The motility, acrosome integrity and fertility of ram spermatozoa were examined after treatment with five compounds (caffeine, pentoxifylline, cAMP, 2-deoxyadenosine and kallikrein). Semen was extended with a Tris-based medium and frozen in pellet form. The compounds were added at various concentrations to the semen before freezing or after thawing. Motility and acrosome characteristics were assessed over a 6-h post-thaw period of incubation at 37 degrees C. Of the five compounds examined, only pentoxifylline, when added after thawing, stimulated motility but had not effect on the acrosome integrity of spermatozoa. Pregnancy rates for ewes inseminated in the uterus with semen treated after thawing with Dulbecco's phosphate-buffered saline (PBS, control) or PBS containing pentoxifylline (15 mM in the thawed semen), were 16/39 (41%) and 22/42 (52%) respectively.

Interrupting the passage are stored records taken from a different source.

(** C8: when an update of a search under way returns false, the search
    has ended, and [finaliseSlicedPlan] (given fuel for the walk up the
    closed list) returns with the open and the closed list cleared,
    whether the success flag is set or not.  The flag is not set
    exactly when the update found the open list empty, and then the
    plan that [getPlan] gives is empty. *)
Theorem finalise_after_search (p p' : Planner) (fuel : nat)
    (ctx ctx' ctx2 : option Context) :
  searching p -> updateSlicedPlan ctx p = Done (false, p', ctx') ->
  (length (mClosedList p') <= fuel)%nat ->
  exists p'' ctx'',
    finaliseSlicedPlan fuel ctx2 p' = Done (p'', ctx'') /\
    mOpenList p'' = [] /\ mClosedList p'' = [] /\
    (success p' = false <-> mOpenList p = []) /\
    (success p' = false -> getPlan p'' = []).
Proof.
  intros Hsearch Hupd Hfuel.
  destruct (searching_chained _ Hsearch) as [Hchain Hflag].
  unfold finaliseSlicedPlan, success. simpl.
  destruct (updateSlicedPlan_step expanding _ _ _ _ _ expanding_kept Hupd)
    as [(_ & -> & Hempty)|(s & rest & _ & Hperm & [[_ ->]|[? _]])];
    [| |done].
  - rewrite Hflag. simpl. by eexists _, _.
  - simpl.
    destruct (chained_popped p s rest Hchain Hperm) as [Hclosed _].
    simpl in Hclosed, Hfuel.
    destruct (walk_back_total fuel (mClosedList p ++ [s])
                ((Z.of_nat (length (mClosedList p ++ [s])) - 1) mod 2 ^ 32) []
                Hclosed) as [plan ->].
    + pose proof (Z.mod_pos_bound
                    (Z.of_nat (length (mClosedList p ++ [s])) - 1) (2 ^ 32)).
      pose proof (Z.mod_le
                    (Z.of_nat (length (mClosedList p ++ [s])) - 1) (2 ^ 32)).
      rewrite length_app in *. simpl length in *. lia.
    + pose proof (Z.mod_le
                    (Z.of_nat (length (mClosedList p ++ [s])) - 1) (2 ^ 32)).
      rewrite length_app in *. simpl length in *. lia.
    + simpl. eexists _, _. split; [done|]. split; [done|]. split; [done|].
      split; [|done]. split; [done|]. intros Hempty.
      rewrite Hempty in Hperm. by apply Permutation_nil_r in Hperm.
Qed.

Motility characteristics of spermatozoa assessed by image analysis (Hamilton-Thorne analyser) were initially better after treatment of thawed semen with pentoxifylline than with PBS ('percent motility', 'percent progressive motility', 'percent rapid', 'percent moderate' and 'percent static', P < 0.01 or P < 0.001), but there was a greater deterioration in these characteristics during post-thaw incubation in semen treated with pentoxifylline than in the controls. The deterioration in motility characteristics occurred within 4 h of thawing and this may have been responsible for the modest improvement in fertility of spermatozoa treated with pentoxifylline.